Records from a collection
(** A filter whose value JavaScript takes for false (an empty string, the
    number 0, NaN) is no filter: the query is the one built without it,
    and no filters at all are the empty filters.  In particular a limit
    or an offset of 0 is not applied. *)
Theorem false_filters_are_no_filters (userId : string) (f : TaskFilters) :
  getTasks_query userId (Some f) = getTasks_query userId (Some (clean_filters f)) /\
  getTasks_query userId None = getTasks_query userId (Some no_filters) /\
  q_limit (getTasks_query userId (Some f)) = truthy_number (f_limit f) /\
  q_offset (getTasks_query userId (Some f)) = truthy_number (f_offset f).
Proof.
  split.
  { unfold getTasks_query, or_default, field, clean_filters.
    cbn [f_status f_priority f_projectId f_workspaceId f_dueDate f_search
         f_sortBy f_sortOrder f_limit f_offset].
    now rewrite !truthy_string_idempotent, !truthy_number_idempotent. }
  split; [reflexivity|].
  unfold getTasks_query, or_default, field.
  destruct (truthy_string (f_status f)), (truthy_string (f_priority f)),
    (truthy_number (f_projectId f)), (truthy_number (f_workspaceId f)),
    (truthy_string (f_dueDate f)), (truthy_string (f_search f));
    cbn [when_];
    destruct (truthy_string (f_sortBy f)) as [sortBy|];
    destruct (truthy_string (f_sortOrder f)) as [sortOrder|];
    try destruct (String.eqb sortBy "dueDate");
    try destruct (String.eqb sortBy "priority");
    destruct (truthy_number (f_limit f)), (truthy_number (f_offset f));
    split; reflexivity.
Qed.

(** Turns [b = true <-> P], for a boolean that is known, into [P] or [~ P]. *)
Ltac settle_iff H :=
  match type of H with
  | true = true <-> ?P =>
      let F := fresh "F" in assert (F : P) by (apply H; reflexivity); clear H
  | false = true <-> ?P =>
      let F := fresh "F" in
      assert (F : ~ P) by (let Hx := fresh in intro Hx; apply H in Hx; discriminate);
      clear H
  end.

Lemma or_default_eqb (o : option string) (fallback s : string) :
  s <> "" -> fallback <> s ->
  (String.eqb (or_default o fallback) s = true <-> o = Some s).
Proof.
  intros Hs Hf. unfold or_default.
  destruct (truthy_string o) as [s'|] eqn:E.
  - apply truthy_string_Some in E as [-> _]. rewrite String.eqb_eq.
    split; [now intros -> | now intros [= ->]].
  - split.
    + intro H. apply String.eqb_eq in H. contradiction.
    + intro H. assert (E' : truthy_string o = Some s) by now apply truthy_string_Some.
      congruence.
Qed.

## Exercise prompt
Nothing but an exact repetition of the entries is expected here.

## Exercise response
(** A filter whose value JavaScript takes for false (an empty string, the
    number 0, NaN) is no filter: the query is the one built without it,
    and no filters at all are the empty filters.  In particular a limit
    or an offset of 0 is not applied. *)
Theorem false_filters_are_no_filters (userId : string) (f : TaskFilters) :
  getTasks_query userId (Some f) = getTasks_query userId (Some (clean_filters f)) /\
  getTasks_query userId None = getTasks_query userId (Some no_filters) /\
  q_limit (getTasks_query userId (Some f)) = truthy_number (f_limit f) /\
  q_offset (getTasks_query userId (Some f)) = truthy_number (f_offset f).
Proof.
  split.
  { unfold getTasks_query, or_default, field, clean_filters.
    cbn [f_status f_priority f_projectId f_workspaceId f_dueDate f_search
         f_sortBy f_sortOrder f_limit f_offset].
    now rewrite !truthy_string_idempotent, !truthy_number_idempotent. }
  split; [reflexivity|].
  unfold getTasks_query, or_default, field.
  destruct (truthy_string (f_status f)), (truthy_string (f_priority f)),
    (truthy_number (f_projectId f)), (truthy_number (f_workspaceId f)),
    (truthy_string (f_dueDate f)), (truthy_string (f_search f));
    cbn [when_];
    destruct (truthy_string (f_sortBy f)) as [sortBy|];
    destruct (truthy_string (f_sortOrder f)) as [sortOrder|];
    try destruct (String.eqb sortBy "dueDate");
    try destruct (String.eqb sortBy "priority");
    destruct (truthy_number (f_limit f)), (truthy_number (f_offset f));
    split; reflexivity.
Qed.

(** Turns [b = true <-> P], for a boolean that is known, into [P] or [~ P]. *)
Ltac settle_iff H :=
  match type of H with
  | true = true <-> ?P =>
      let F := fresh "F" in assert (F : P) by (apply H; reflexivity); clear H
  | false = true <-> ?P =>
      let F := fresh "F" in
      assert (F : ~ P) by (let Hx := fresh in intro Hx; apply H in Hx; discriminate);
      clear H
  end.

Lemma or_default_eqb (o : option string) (fallback s : string) :
  s <> "" -> fallback <> s ->
  (String.eqb (or_default o fallback) s = true <-> o = Some s).
Proof.
  intros Hs Hf. unfold or_default.
  destruct (truthy_string o) as [s'|] eqn:E.
  - apply truthy_string_Some in E as [-> _]. rewrite String.eqb_eq.
    split; [now intros -> | now intros [= ->]].
  - split.
    + intro H. apply String.eqb_eq in H. contradiction.
    + intro H. assert (E' : truthy_string o = Some s) by now apply truthy_string_Some.
      congruence.
Qed.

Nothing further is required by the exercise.